-- Data section follows --
(** C3.  [killBgProcs] walks the live list while [child_handler] is
    meant to run during its pauses (the comment of lines 187-189), and
    the handler's [remove] erases the node the iterator stands on.
    - When the job at the head of the table ends during the pause that
      follows its [kill] and the handler reaps it there, [++it] reads the
      node that was freed: the loop is at a fault after a single request,
      whatever the number of handles, and the rest of the table was
      neither signalled nor cleared.
    - Run without interruption from a table of N handles, [killBgProcs]
      makes exactly one [kill(pid, SIGINT)] per handle, in the order of
      the table, N in all, and leaves the table empty; the processes are
      as they were: their termination was requested, not awaited. *)
Theorem killBgProcs_requests_all o g :
  fate o = Alive →
  (∀ p rest st,
     bgProcIDs g = p :: rest → children o !! p = Some Running →
     ∃ c', run (start o g killBgProcs)
             ([EMain AMem; EMain AMem; EMain (ASys 0); EExit p st] ++
              handler_events p ++ [EMain (ASys 0); EMain AMem]) = Some c' ∧
           flow c' = Crash (UseAfterFree "bgProcIDs") ∧
           (∀ a, step c' (EMain a) = None) ∧
           signalled (os c') = signalled o ++ [(p, SIGINT)] ∧
           bgProcIDs (mem c') = list_remove p rest)
  ∧ ∃ c', run (start o g killBgProcs)
            (EMain AMem :: kill_events (bgProcIDs g) ++ [EMain AMem])
            = Some c' ∧
          flow c' = Ret tt ∧
          bgProcIDs (mem c') = [] ∧
          signalled (os c') = signalled o ++ requests (bgProcIDs g) ∧
          length (signalled (os c')) =
            (length (signalled o) + length (bgProcIDs g))%nat ∧
          children (os c') = children o.
Proof.
  intros Hal. split.
  - intros p rest st Hg Hp.
    set (o1 := add_signalled p SIGINT o).
    set (o2 := set_pending false (set_children (delete p)
                 (set_children <[p := Zombie st]> o1))).
    set (g2 := set_bgProcIDs (list_remove p) g).
    exists (Config o2 g2 (Crash (UseAfterFree "bgProcIDs")) None).
    split; [|split; [done|split; [|split]]].
    + unfold start.
      change ([EMain AMem; EMain AMem; EMain (ASys 0); EExit p st] ++
              handler_events p ++ [EMain (ASys 0); EMain AMem])
        with ([EMain AMem] ++ [EMain AMem; EMain (ASys 0)] ++ [EExit p st] ++
              handler_events p ++ [EMain (ASys 0); EMain AMem]).
      rewrite run_app. cbn [run].
      erewrite step_main_get; [|done|done|reflexivity]. cbn [os mem].
      change (Get Ret ≫= _) with
        (λ g0 : globals,
           prog_bind (λ _, modify (set_bgProcIDs list_clear))
             (kill_each (bgProcIDs g0) (bgProcIDs g0))).
      cbn beta. rewrite Hg. rewrite run_app.
      rewrite run_kill_node; [|done|by left|rewrite Hg; by left].
      fold o1. rewrite run_app. cbn [run].
      rewrite (step_child_exit _ p st) by done.
      cbn [os mem flow handler]. rewrite run_app.
      erewrite (run_handler_reaps _ p st);
        [|done|done|done|cbn; by rewrite lookup_insert_eq].
      cbn [os mem flow handler].
      erewrite (run_kill_next _ p rest _ _ 0); [|exact Hal|by left].
      cbn [bgProcIDs set_bgProcIDs]. rewrite Hg.
      rewrite decide_False.
      * done.
      * unfold list_remove. rewrite list_elem_of_filter. by intros [? _].
    + intros a. unfold step. cbn [os o2 fate set_pending set_children
                                  add_signalled o1].
      rewrite Hal. cbn. by destruct a.
    + done.
    + cbn. rewrite Hg. unfold list_remove. cbn.
      by rewrite decide_False by (intros H; by apply H).
  - destruct (requested_fields (bgProcIDs g) o) as (Hc & _ & _ & Hf & Hs).
    eexists. split; [by apply run_killBgProcs|]. cbn.
    repeat split; try done.
    rewrite Hs, length_app. unfold requests. by rewrite length_fmap.
Qed.

Lemma killBgProcs_requests_all_witness :
  let o := set_children (λ _, <[4 := Running]> (<[7 := Running]> ∅)) os0 in
  let g := set_bgProcIDs (λ _, [4; 7]) globals0 in
  ∃ c', run (start o g killBgProcs)
          ([EMain AMem; EMain AMem; EMain (ASys 0); EExit 4 2] ++
           handler_events 4 ++ [EMain (ASys 0); EMain AMem]) = Some c' ∧
        flow c' = Crash (UseAfterFree "bgProcIDs") ∧
        (∀ a, step c' (EMain a) = None) ∧
        signalled (os c') = signalled o ++ [(4, SIGINT)] ∧
        bgProcIDs (mem c') = list_remove 4 [7].
Proof.
  intros o g.
  destruct (killBgProcs_requests_all o g eq_refl) as [H _].
  apply (H 4 [7] 2).
  - reflexivity.
  - reflexivity.
Defined.

(** ** A command that cannot be loaded *)






(** ** The exit status of the interpreter *)

Section exits.
Context {A B : Type}.



End exits.















(** Case analysis on a call that returned. *)
Ltac split_call H :=
  cbn in H;
  repeat first
    [ case_decide
    | match type of H with
      | context [children ?o !! ?x] =>
          destruct (children o !! x) as [[|?]|] eqn:?
      end ];
  simplify_eq.

Lemma os_call_in_child o cl r o' :
  os_call o cl r = Some o' → in_child o = true → in_child o' = true.
Proof. intros Hcall Hin. destruct cl; split_call Hcall; done. Qed.

Lemma step_in_child {A} (c : config A) e c' :
  step c e = Some c' → in_child (os c) = true → in_child (os c') = true.
Proof.
  intros Hstep Hin. destruct e as [p st| |a|a];
    apply step_inv in Hstep as (_ & Hstep).
  - by destruct Hstep as (_ & ->).
  - by destruct Hstep as (_ & _ & ->).
  - destruct Hstep as (_ & q & o & g & Hfs & ->). cbn.
    apply flow_step_inv in Hfs
      as [(cl & k & r & _ & _ & Hcall & _)|[(k & _ & _ & _ & -> & _)|
          (f & k & _ & _ & _ & -> & _)]]; [|done..].
    by eapply os_call_in_child.
  - destruct Hstep as (h & _ & [(v & _ & _ & ->)|(h' & o & g & Hfs & ->)]);
      [done|]. cbn.
    apply flow_step_inv in Hfs
      as [(cl & k & r & _ & _ & Hcall & _)|[(k & _ & _ & _ & -> & _)|
          (f & k & _ & _ & _ & -> & _)]]; [|done..].
    by eapply os_call_in_child.
Qed.



(** ** Two sessions *)

(** An empty input: the shell clears the screen, prompts, reads the end of
    the input and returns 0. *)
Example session_empty :
  exit_code <$>
    run (start os0 globals0 (main (λ _, zeroed) "a"%char []))
      [EMain AMem; EMain (ASys 0); EMain (ASys 0); EMain (ASys 0);
       EMain (ASys 0); EMain (ASys 9); EMain AMem; EExit 9 0;
       EMain (ASys 9); EMain (ASys 10); EMain (ASys 0); EMain (ASys 1)]
  = Some (Some 0).
Proof. vm_compute. reflexivity. Qed.

(** The line "x &" and then the end of the input: the job 12 is left in
    the table, and the shell returns 0. *)
Example session_background :
  (λ c, (bgProcIDs (mem c), exit_code c)) <$>
    run (start os0 globals0
           (main (λ _, zeroed) "a"%char
              (String.list_ascii_of_string "x &" ++ [newline])))
      [EMain AMem; EMain (ASys 0); EMain (ASys 0); EMain (ASys 0);
       EMain (ASys 0); EMain (ASys 9); EMain AMem; EExit 9 0;
       EMain (ASys 9); EMain (ASys 10); EMain (ASys 0);
       EMain AMem; EMain AMem; EMain AMem; EMain (ASys 12); EMain AMem;
       EMain AMem; EMain AMem; EMain AMem; EMain (ASys 10); EMain (ASys 1)]
  = Some ([12], Some 0).
Proof. vm_compute. reflexivity. Qed.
-- Data section concluded --
> What is expected:
Extract each line from the entries above that contains the string "during".

> Output:
    meant to run during its pauses (the comment of lines 187-189), and
    - When the job at the head of the table ends during the pause that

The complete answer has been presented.